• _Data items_
(** Build, sign, hash and encode the restore envelope:
    [(local hash, base64 envelope)]. *)
Definition build_restore (r : txref) (preamble : RestorePreamble) (seq inclusionFee : Z)
    : M W (res (string * string)) :=
  x ← the_tx r;
  match unmarshal_SorobanData (rp_TransactionDataXDR preamble) with
  | Err e => mret (Err (Wrapf "failed to decode restore preamble soroban data: " e))
  | Ok sorobanData =>
      match ResourceFee (feeStrat s) (rp_MinResourceFee preamble)
              (cfg_RestoreFeeBuffer (config s)) (tx_MaxResourceFee x) with
      | Err e => mret (Err (Wrapf "restore preamble fee rejected: " e))
      | Ok resourceFee =>
          metric (ObserveInclusionFee inclusionFee) ;;
          metric (ObserveResourceFee resourceFee) ;;
          let restoreOp := RestoreFootprint (FromAddress x) (with_ResourceFee resourceFee sorobanData) in
          o ← new_op restoreOp;
          let currentSequence := Z.max 0 (i64 (seq - 1)) in
          n ← now;
          match NewTransaction (FromAddress x) currentSequence true [restoreOp] inclusionFee
                  (NewTimeout (unix n) (TxTimeoutSecs (config s))) None with
          | Err e => mret (Err (Wrapf "failed to build restore transaction: " e))
          | Ok env =>
              sg ← signTransaction s (Some (mkTransaction [o] env)) (FromAddress x);
              mret match sg with
              | Err e => Err (Wrapf "failed to sign restore transaction: " e)
              | Ok signedTx =>
                  match tx_HashHex (networkPassphrase s) (t_env signedTx) with
                  | Err e => Err (Wrapf "failed to hash restore transaction: " e)
                  | Ok localHash =>
                      match tx_Base64 (t_env signedTx) with
                      | Err e => Err (Wrapf "failed to encode signed restore transaction: " e)
                      | Ok signedXDR => Ok (localHash, signedXDR)
                      end
                  end
              end
          end
      end
  end.

Definition restore_failed (e : error) : M W (res unit) :=
  metric (IncrementRestore RestoreOutcomeFailed) ;; mret (Err e).

(** The submission loop; [fuel] is [MaxRestoreAttempts]. *)
Fixpoint restore_loop (fuel : nat) (client : Client) (r : txref) (localHash signedXDR : string)
    (lastErr : option error) : M W (res unit) :=
  match fuel with
  | O =>
      restore_failed match lastErr with
                     | Some e => Wrapf "restore attempts exhausted: " e
                     | None => ErrorString "restore attempts exhausted"
                     end
  | S fuel' =>
      let retry err :=
        ok ← sleepBeforeRestoreRetry;
        if (ok : bool) then restore_loop fuel' client r localHash signedXDR (Some err)
        else mret (Err ErrCtx) in
      sub ← io (rpc_Send client signedXDR);
      match sub with
      | Err e => retry (Wrapf "failed to submit restore transaction: " e)
      | Ok submitResult =>
          match send_Status submitResult with
          | TXStatusPending | TXStatusDuplicate =>
              resp ← pollRestoreTransaction client localHash;
              match resp with
              | Err e => retry (Wrapf "restore transaction polling failed: " e)
              | Ok resp =>
                  match gt_Status resp with
                  | TransactionStatusSuccess =>
                      metric (IncrementRestore RestoreOutcomeSuccess) ;;
                      rs ← resyncSequence client r;
                      mret (wrap_err "failed to resync sequence after restore: " rs)
                  | _ => restore_failed (ErrorString "restore transaction failed on-chain")
                  end
              end
          | TXStatusTryAgainLater =>
              retry (ErrorString "restore transaction rejected with TRY_AGAIN_LATER")
          | TXStatusError => restore_failed (ErrorString "restore transaction rejected")
          | TXStatusOther _ => restore_failed (ErrorString "unexpected restore transaction status")
          end
      end
  end.

Definition handleRestore (client : Client) (r : txref) (preamble : RestorePreamble)
    (seq inclusionFee : Z) : M W (res unit) :=
  b ← build_restore r preamble seq inclusionFee;
  match b with
  | Err e => mret (Err e)
  | Ok (localHash, signedXDR) =>
      metric (IncrementRestore RestoreOutcomeInitiated) ;;
      restore_loop (MaxRestoreAttempts (config s)) client r localHash signedXDR None
  end.

End Restore.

• _Work order_
In the data above, repeat exactly each line from the first through the line that contains "match NewTransaction (FromAddress", and give nothing else.

• _Task response_
(** Build, sign, hash and encode the restore envelope:
    [(local hash, base64 envelope)]. *)
Definition build_restore (r : txref) (preamble : RestorePreamble) (seq inclusionFee : Z)
    : M W (res (string * string)) :=
  x ← the_tx r;
  match unmarshal_SorobanData (rp_TransactionDataXDR preamble) with
  | Err e => mret (Err (Wrapf "failed to decode restore preamble soroban data: " e))
  | Ok sorobanData =>
      match ResourceFee (feeStrat s) (rp_MinResourceFee preamble)
              (cfg_RestoreFeeBuffer (config s)) (tx_MaxResourceFee x) with
      | Err e => mret (Err (Wrapf "restore preamble fee rejected: " e))
      | Ok resourceFee =>
          metric (ObserveInclusionFee inclusionFee) ;;
          metric (ObserveResourceFee resourceFee) ;;
          let restoreOp := RestoreFootprint (FromAddress x) (with_ResourceFee resourceFee sorobanData) in
          o ← new_op restoreOp;
          let currentSequence := Z.max 0 (i64 (seq - 1)) in
          n ← now;
          match NewTransaction (FromAddress x) currentSequence true [restoreOp] inclusionFee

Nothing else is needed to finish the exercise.